51. Dans sa Résolution 1563 (2007), l’Assemblée a appelé les Etats membres à ériger en infractions pénales la négation, la minimisation grossière, la justification ou l’apologie publiques, dans un but raciste, de crimes de génocide, de crimes contre l’humanité ou de crimes de guerre. De nombreux Etats européens ont d’ores et déjà pris des mesures en ce sens. En France, ces infractions sont sanctionnées d’un an d’emprisonnement et d’une amende de € 45 000. En Lettonie, la glorification, la négation, l’acquittement ou la minimisation grossière d’un génocide sont sanctionnés d’une peine pouvant atteindre cinq ans d’emprisonnement, de travaux d’intérêt général ou d’une amende. L’invitation publique au génocide est punie d’une peine d’emprisonnement pouvant aller jusqu’à huit ans.
52. En Croatie, une peine d’emprisonnement maximale de trois ans est prévue. En Pologne, quiconque incite à commettre un acte visant à détruire en tout ou en partie un groupe ethnique, racial, politique ou religieux, ou un groupe ayant une vision différente de la vie, ou fait publiquement l’éloge de la commission d'un tel acte est passible d’une peine de privation de liberté de trois mois à cinq ans.
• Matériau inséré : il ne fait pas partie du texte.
(* ===== verification/SystemClaims.v ===== *)
(** * The running proxy is memory safe, counts exactly, and releases what it holds *)
From Stdlib Require Import String.
From S2P Require Import Prelude CLib IpAddr IpText SvrPool SvrPoolProofs SvrPoolClaims RefCount Policy PolicyProofs PolicyOps Proxy ProxyConfig ConfigWords ConfigProofs ConfigParse ConfigLines System SystemProofs SystemSteps SystemInv ConfigClaims.

Module SystemClaims.
Import IpAddr IpText SvrPool SvrPoolProofs SvrPoolClaims RefCount Policy PolicyProofs PolicyOps Proxy ProxyConfig ConfigWords ConfigProofs ConfigParse ConfigLines System SystemProofs SystemSteps SystemInv ConfigClaims.

(** ** The state after loading *)
Definition start_sys (w : pworld) (py : proxy_t) : sys :=
  {| sy_w := w; sy_py := py; sy_wks := replicate (Z.to_nat MAX_WORKER) None; sy_phase := Loaded; sy_lost := [] |}.

(** [sy_lost] only grows, and no step looks at it. *)
Definition more_lost (l : list rf) (s : sys) : sys :=
  {| sy_w := sy_w s; sy_py := sy_py s; sy_wks := sy_wks s; sy_phase := sy_phase s; sy_lost := sy_lost s ++ l |}.

Lemma act_more_lost l s a : act (more_lost l s) a = match act s a with Ok s' => Ok (more_lost l s') | Fault f => Fault f end.
Proof.
  unfold act, the_lfd, the_worker, set_wk, more_lost. cbn [sy_w sy_py sy_wks sy_phase sy_lost].
  destruct a; cbn [sy_w sy_py sy_wks sy_phase sy_lost];
    repeat (match goal with
    | |- context [bind ?m _] => destruct m as [?|]; cbn [bind sy_w sy_py sy_wks sy_phase sy_lost]
    | |- context [match ?x with _ => _ end] => destruct x; cbn [bind sy_w sy_py sy_wks sy_phase sy_lost]
    end); by rewrite <- ?app_assoc.
Qed.

Lemma guard_more_lost l s a : guard s a -> guard (more_lost l s) a.
Proof. done. Qed.

Lemma reach_more_lost l s0 n s : reach s0 n s -> reach (more_lost l s0) n (more_lost l s).
Proof.
  induction 1 as [|n s a s' Hr IH Hg Ha]; [constructor|]. change (cost s a) with (cost (more_lost l s) a).
  eapply reach_step; [exact IH|by apply guard_more_lost|]. by rewrite act_more_lost, Ha.
Qed.

(** ** The invariant holds at the start *)
Lemma pool_some_of w py x : wf w py CFG_PROXY -> x ∈ py_splist py -> exists q, w_heap (pw w) !! x = Some (OPool q) /\ (0 < length (sp_svrlist q))%nat.
Proof.
  intros Hw Hx. destruct (wf_pool _ _ _ Hw x Hx) as (v & Hv & (_ & _ & Hn & _) & Hd). destruct (Hd ltac:(done)) as [_ H1].
  unfold cv_pool in Hv. destruct (w_heap (pw w) !! x) as [[| |p|]|] eqn:E; try done. injection Hv as <-. exists p. split; [done|].
  cbn [fst snd] in *. rewrite length_fmap in Hn. lia.
Qed.

Lemma pl_refs_only_outside w g p : total w g (RPl, p) = cnt (RPl, p) g.
Proof.
  unfold total. assert (Hz : forall {V} (f : V -> list rf) h, (forall v x, (RPl, x) ∉ f v) -> msum f h (RPl, p) = 0%nat).
  { intros V f h Hf. destruct (decide (0 < msum f h (RPl, p))%nat) as [(i & v & _ & Hv)%msum_inv|]; [by destruct (Hf v p)|lia]. }
  rewrite !Hz; [lia|..].
  - intros v x. unfold ct_out. set_solver.
  - intros v x. unfold ltn_out, oref. destruct (lc_cert _); set_solver.
  - intros v x. unfold pl_out, oref. destruct (pc_listener _), (pc_svrpool _), (pd_ltndata _), (pd_spdata _); set_solver.
Qed.

Lemma pl_in_list k w py lost p l :
  pinv k w (py_refs py ++ lost) -> Forall lost_kind lost -> pw_pls w !! p = Some l -> p ∈ py_pllist py.
Proof.
  intros Hi Hl Hp. pose proof (counted_at _ _ _ _ _ _ (hi_pl _ _ _ Hi) Hp) as [Hc H0]. rewrite pl_refs_only_outside in Hc.
  assert (Hin : (RPl, p) ∈ py_refs py ++ lost) by (apply cnt_elem; lia). apply elem_of_app in Hin as [Hin|Hin]; [unfold py_refs in Hin; set_solver|].
  rewrite Forall_forall in Hl. destruct (Hl _ Hin) as [|[|]]; done.
Qed.

Lemma start_sinv k w py lost :
  0 <= k -> wf w py CFG_PROXY -> pinv k w (py_refs py ++ lost) -> Forall lost_kind lost ->
  sinv k (more_lost lost (start_sys w py)) [].
Proof.
  intros Hk Hw Hi Hl. assert (Hnw : no_workers (more_lost lost (start_sys w py))) by (apply Forall_replicate; done). split.
  - done.
  - rewrite (no_workers_refs _ Hnw). simpl. by rewrite app_nil_r.
  - constructor.
  - by apply Forall_replicate.
  - destruct (wf_cfg _ _ _ Hw) as (? & _). simpl. lia.
  - split_and!; [|apply Hw|by intros p l Hp; eapply pl_in_list|done].
    intros p Hp. destruct (wf_pl _ _ _ Hw p Hp) as (v & Hv & (_ & _ & _ & Hsp & Hd) & Hdone). destruct (Hdone ltac:(done)) as (_ & [ltn Hltn] & [sp Hsp']).
    unfold cv_pl in Hv. destruct (pw_pls w !! p) as [l|] eqn:E; [|done]. injection Hv as <-. simpl in *. exists l, ltn, sp. split_and!; try done. eapply pool_some_of; eauto.
Qed.

(** A loaded configuration, and how the theorems below start. *)
Definition loaded `{Inet6} (junk : ip_port_t) (txt : list Z) (w : pworld) (py : proxy_t) : Prop :=
  no_nul txt /\ main_load junk no_objects (Some txt) = Ok (w, Some py, 0).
En Roumanie, la négation, la contestation, l’approbation, la justification ou la minimisation évidente en public, de l’Holocauste ou de ses conséquences, sont punies de six mois à trois ans d’emprisonnement ou d’une amende.
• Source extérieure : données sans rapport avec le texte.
(* ===== verification/SslDump.v ===== *)
(** * ssldump: the table of TCP streams

    Model of the packet path of src/code/network/packet/ssldump.c: the callback of
    one captured frame and the lookup of its stream in the hash table of shash.h.
    The table holds pointers to streams; a pointer is modelled by the tuple it points
    to, which no function changes after the stream was added, and the identifier of
    the stream (None for the tuple on the stack that a lookup compares with).  The
    memory the streams have is a map. *)
From S2P Require Import Prelude CLib ObjPool HashTable IpAddr NetPkt TcpStream.

Module SslDump.
Import HashTable IpAddr NetPkt TcpStream.

Record sptr : Type := { p_tup : tcp_tup_t; p_id : option positive }.
#[export] Instance ip_addr_eq_dec : EqDecision ip_addr_t.
Proof. solve_decision. Defined.
#[export] Instance ip_port_eq_dec : EqDecision ip_port_t.
Proof. solve_decision. Defined.
#[export] Instance tcp_tup_eq_dec : EqDecision tcp_tup_t.
Proof. solve_decision. Defined.
#[export] Instance sptr_eq_dec : EqDecision sptr.
Proof. solve_decision. Defined.

(** The compare function of the table. *)
Definition sptr_cmp (x y : sptr) : Z := tcp_tup_cmp (Some (p_tup x)) (Some (p_tup y)).

Definition zero_end : ip_port_t := {| ipp_ip := {| ip_family := 0; ip_bytes := replicate 16 0 |}; ipp_port := 0 |}.
Definition zero_tup : tcp_tup_t := {| tup_src := zero_end; tup_dst := zero_end |}.

Section Dump.
Context {P obj : Type} `{Countable obj} `{!ObjPoolSpec P obj}.

(** [_g_tcphash] and the streams; [d_next] is the next fresh identifier. *)
Record dump_t : Type := { d_hash : shash_t P obj sptr; d_streams : gmap positive tcp_stream_t; d_next : positive }.

(** tcp_tup_init, tcp_tup_hash and shash_find for one direction: None when one of the
    first two fails. *)
Definition lookup_dir (st : dump_t) (tup : tcp_tup_t) (p : netpkt_t) (dir : Z) : res (option (tcp_tup_t * Z * option sptr)) :=
  do (tup, rc) <- tcp_tup_init tup p dir;
  if negb (rc =? 0) then Ok None else
  match tcp_tup_hash tup with
  | (0, Some hval) => do r <- shash_find (Some (d_hash st)) (Some {| p_tup := tup; p_id := None |}) hval; Ok (Some (tup, hval, r))
  | _ => Ok None
  end.

(** A known stream gets the packet. *)
Definition flow_stream (st : dump_t) (x : sptr) (p : netpkt_t) (pid : positive) (dir : Z) (a : moved) : res (dump_t * option Z) :=
  do id <- deref (p_id x);
  do t <- deref (d_streams st !! id);
  do (t, n) <- tcp_stream_flow t p pid dir a;
  Ok ({| d_hash := d_hash st; d_streams := <[id := t]> (d_streams st); d_next := d_next st |}, n).

(** A packet of no known stream: a SYN starts one.  [ok] says whether malloc gives
    memory; the result of shash_add is not looked at. *)
Definition new_flow (st : dump_t) (p : netpkt_t) (dir hval : Z) (ok : bool) : res (dump_t * option Z) :=
  do off <- deref (hdr4 p);
  do h <- tcp_header p off;
  if h_syn h && negb (h_ack h) && negb (h_fin h) && negb (h_psh h) && negb (h_rst h) then
    match tcp_stream_alloc ok with
    | None => Ok (st, Some (-1))
    | Some t =>
        let t := syn_stream t (h_seq h) in
        do (tup, rc) <- tcp_tup_init zero_tup p dir;
        if negb (rc =? 0) then do _ <- tcp_stream_free (Some t); Ok (st, Some (-1))
        else
          do (hash, _) <- shash_add (Some (d_hash st)) (Some {| p_tup := tup; p_id := Some (d_next st) |}) hval false;
          do hash <- deref hash;
          Ok ({| d_hash := hash; d_streams := <[d_next st := t]> (d_streams st); d_next := Pos.succ (d_next st) |}, Some (-1))
    end
  else Ok (st, Some (-1)).

(** [junk] is what the stack holds where [tup] is. *)
Definition decode_tcp (st : dump_t) (junk : tcp_tup_t) (p : netpkt_t) (pid : positive) (a : moved) (ok : bool) : res (dump_t * option Z) :=
  do r <- lookup_dir st junk p 1;
  match r with
  | None => Ok (st, Some (-1))
  | Some (_, _, Some x) => flow_stream st x p pid 1 a
  | Some (tup, _, None) =>
      do r <- lookup_dir st tup p 0;
      match r with
      | None => Ok (st, Some (-1))
      | Some (_, _, Some x) => flow_stream st x p pid 0 a
      | Some (_, hval, None) => new_flow st p 0 hval ok
      end
  end.

(** The callback of one frame: [mem] is the fresh memory of the packet, as long as the
    frame.  None when the program exits. *)
Definition dump_decode (st : dump_t) (junk : tcp_tup_t) (mem bytes : list Z) (pid : positive) (a : moved) (ok : bool) : res (option dump_t) :=
  let p := netpkt_alloc mem in
  do (p, _) <- netpkt_add_data p (Some bytes);
  do (p, rc) <- eth_decode p;
  if negb (rc =? 0) then Ok None else
  do (p, rc) <- (if hdr3_type p =? ETHERTYPE_IP then ipv4_decode p else if hdr3_type p =? ETHERTYPE_IPV6 then ipv6_decode p else Ok (p, -1));
  if negb (rc =? 0) then Ok (Some st) else
  if hdr4_type p =? IPPROTO_TCP then
    do (p, rc) <- tcp_decode p;
    if negb (rc =? 0) then Ok (Some st) else
    do (st, _) <- decode_tcp st junk p pid a ok; Ok (Some st)
  else Ok (Some st).
End Dump.
Arguments dump_t P obj {_ _}.
End SslDump.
53. En Slovénie, quiconque répand publiquement l’idée de la suprématie d’une race sur une autre, soutient d’une manière ou d’une autre une activité raciste, ou nie, approuve, ignore ou encourage le génocide, l’Holocauste, les crimes contre l’humanité, les crimes de guerre, les agressions ou autres infractions pénales contre l’humanité, en diminue l’importance ou les tourne en dérision, sera condamné à une peine d’emprisonnement pouvant atteindre deux ans. En Suisse, la négation, la justification et l’éloge publics de crimes de génocide et de crimes contre l’humanité constituent une infraction pénale et sont criminalisés. Toute personne niant, minimisant ou cherchant à justifier un génocide ou autres crimes contre l’humanité est passible d’une peine d’emprisonnement n’excédant pas trois ans, ou d’une sanction pécuniaire. Au Canada, la défense ou la promotion du génocide est une infraction passible d’un emprisonnement pouvant aller jusqu’à cinq ans. En Israël, une loi érigeant la négation de l’Holocauste en infraction pénale a été adoptée par la Knesset le 8 juillet 1986.
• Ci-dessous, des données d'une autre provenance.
(** ip_addr.c: [hostent] is gethostbyname_r: no host, or the bytes from h_addr_list[0] to
    the end of the buffer. *)
Context `{Inet6} (hostent : list Z -> option (list Z)).
Fixpoint c_string (mem : list Z) : res (list Z) :=
  match mem with
  | [] => Fault OutOfBounds
  | b :: mem => if b =? 0 then Ok [] else do s <- c_string mem; Ok (b :: s)
  end.
Definition ip_addr_from_dns (ip : option ip_addr_t) (name : option (list Z)) : res (option ip_addr_t * Z) :=
  match ip, name with
  | Some _, Some name =>
      match hostent name with
      | None => Ok (ip, -1)
      | Some mem => do s <- c_string mem; Ok (ip_addr_from_str ip (Some s))
      end
  | _, _ => Ok (ip, -1)
  end.
End names.

End SockUtil.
54. Aux Pays-Bas, un projet de loi érigeant en infraction la négation publique d’un génocide a été rédigé en 2006, mais demeure en instance. Au Danemark, ceci ne constitue pas une infraction pénale en soi mais peut être considéré comme tel si les exigences de l’article 266b du Code pénal sont satisfaites. En Norvège, cet acte n’est pas davantage une infraction pénale en soi mais peut être punissable s’il constitue une incitation publique à commettre une infraction pénale. De tels propos peuvent également constituer un discours de haine du point de vue pénal.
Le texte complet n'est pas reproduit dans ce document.